U2's high-profile court case against their former stylist is about much more than who owns a hat and trousers, writes Frank McNally
Her name was Lola. She had a showreel. And when her agent showed it to U2 in early 1987, the band decided she was the person to replace their pregnant stylist on the Joshua Tree world tour. They were poised on the brink of greatness at the time, and the tour would push them over it. Lola Cashman's job was to give them a look to match their defining moment.
The relationship started badly and, after a few highs, ended badly too.
"She was a very good stylist with a very good eye," Bono told a packed courtroom this week. "But it was clear very early on that she was incredibly difficult to work with."
The band seem to have considered the pain worthwhile. At the end, it seems to have been only an excessive asking price that ensured her contract was not renewed. U2 went on to mega-stardom. Lola returned to photo-shoots in England and occasional forays into music with George Michael and the Pet Shop Boys.
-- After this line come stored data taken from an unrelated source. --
Definition prune_end (latestVer : Z) (s : PruningIAVLStore) : Z :=
  let endVer := i64 (latestVer - pr_maxVersions s) in
  let endVer := if batchSize s <? i64 (endVer - oldestVer s) then i64 (oldestVer s + batchSize s) else endVer in
  if latestVer - 2 <? endVer then latestVer - 2 else endVer.

Definition prune : M PruningIAVLStore unit :=
  s ← gets id;
  let latestVer := IAVLStore_Version (pr_store s) in
  if (oldestVer s =? 0) || (i64 (latestVer - pr_maxVersions s) <? oldestVer s) then mret ()
  else
    prune_versions (oldestVer s) (Z.to_nat (prune_end latestVer s - oldestVer s + 1));;
    modify (λ s, mkPruning (pr_store s) (oldestVer s) (pr_maxVersions s) (batchSize s) (u64 (batchCount s + 1))).

#[global] Instance pruning_kvstore : KVStore PruningIAVLStore := {
  kv_Get s := IAVLStore_Get (pr_store s);
  kv_Has s := IAVLStore_Has (pr_store s);
  kv_Range s prefix := IAVLStore_Range (pr_store s) (Some prefix);
  kv_Set key val := on_store (IAVLStore_Set key val);
  kv_Delete key := on_store (IAVLStore_Delete key);
}.
#[global] Instance pruning_versioned_kvstore : VersionedKVStore PruningIAVLStore := {
  vkv_Hash s := IAVLStore_Hash (pr_store s);
  vkv_Version s := IAVLStore_Version (pr_store s);
  vkv_SaveVersion := Pruning_SaveVersion;
  vkv_Prune := Pruning_Prune;
}.

(** ** MultiReaderIAVLStore

    Writes go to the tree and to a batch; saving a version writes the batch to the value
    database, from which snapshots for readers are taken. *)

Context {LIB : DiademLib}.

Definition valueDBVersionKey : bytes := prefix_key ["dbh"; "v"].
She left with a trunkful of memories, and no fewer than 12 cases of actual luggage too. The collection included a pair of Bono's stage trousers, a stetson hat, cheap metal earrings, and a green sweatshirt: all given to her by the singer, she said. U2 say otherwise. And, almost 18 years after the tour ended, the Dublin Circuit Civil Court has been asked to rule on the ownership of the four items.
It was "essentially a one-issue case", the band's council Paul Sreenan said. But the two-day hearing was mired in extraneous issues, and it was clear the two parties had brought a lot of excess baggage to court. The background included a case begun by Cashman in London - now stayed pending the decision here - in which she claims she was defamed in a letter from U2 to the auctioneering house Christie's, questioning her ownership of memorabilia offered for sale in 2002.
The Christie's list included not only the four items now at issue but also a pair of boots autographed by Larry Mullen, which U2 said the drummer could not remember ever wearing, never mind signing. He has since conceded that the boots were his and that he did indeed give them to Cashman, complete with autograph. But Bono, who was the only band member to give evidence, rejected defence counsel Hugh Hartnett's suggestion that the Dublin case was "a stunt" conceived when the band realised they had "a problem" with their Christie's letter.
THEN THERE WAS the book. For rock stars who have reached the top and stayed there for two decades while successfully guarding their private lives, Cashman's U2 memoir, Inside the Zoo (published 2003) was a bitter pill. Bono, whose penis size is among the issues discussed in it, was probably putting it mildly when he said that, "sad" as U2 were over the auction, "we were even sadder when we heard about the book". But he also rejected suggestions that this was the real reason for the band's challenge on the memorabilia.
The giddy excitement on the first day of the case, when young barristers joined the queue of admirers looking for autographs, died down when the U2 entourage left. But the dramatic climax of the hearing was on day two. The band's lawyers had invited Cashman to repeat her claim to the creation of Bono's "iconic" stetson-hat look, made famous in the film of the tour, Rattle and Hum. Whereupon they produced documentary footage of the singer buying a stetson before the stylist joined the band. And yet, even this had only an indirect bearing on the disputed hat's ownership (it was a different hat in any case).
As they couldn't but do in the wake of the boots incident, U2 to some extent conceded the unreliability of memory after 18 years. It was admitted that the green sweatshirt - an official tour souvenir ("swag" in the industry term) that Bono happened to have worn - might be in a different category to the other items. The singer couldn't claim to be "100 per cent" sure he hadn't gifted it to the stylist, and allowed there was a "tiny" possibility he had given her the earrings too.
IT WAS AROUND the hat and trousers that the band's wagons were circled. The main thrust of the argument was that a clear line existed between personal clothes (such as Larry's boots), that could be given away, and "working" costumes, which were owned collectively and, when no longer worn, archived or donated to museums. Several of U2's 10 witnesses stressed that crew members never asked for items of stage gear - as Cashman says she did - because it was unthinkable they would get them.
The stylist painted a different picture, one of backstage "chaos" with no clear lines, where old clothes were often simply discarded, and stage wardrobe was not particularly respected by the band. After concerts she would "have to run around like a mummy to get clothes off the guys", she said, adding: "They've obviously become very sophisticated now."
Bono rebuffed counsel's suggestion that the band's interest in archiving came only after the epochal 1987 tour. "Oh no," he quipped, to laughter. "We had delusions of grandeur from a very early age."
Cashman was the only witness for the defence, and Hartnett played up her image as one woman against the U2 corporation. Reminding Bono he was a very wealthy man - "I don't say that as a criticism" - he contrasted his client's very limited means and said she was even poorer since U2 secured a £34,000 (€50,271) (preliminary costs) order against her in London.
The singer said he was aware of this. It was "in great sadness" the band members took the action against a woman to whom their acknowledged gifts included a pair of "Connemara rosary beads".
Judge Matthew Deery will deliver judgment in the case on Tuesday.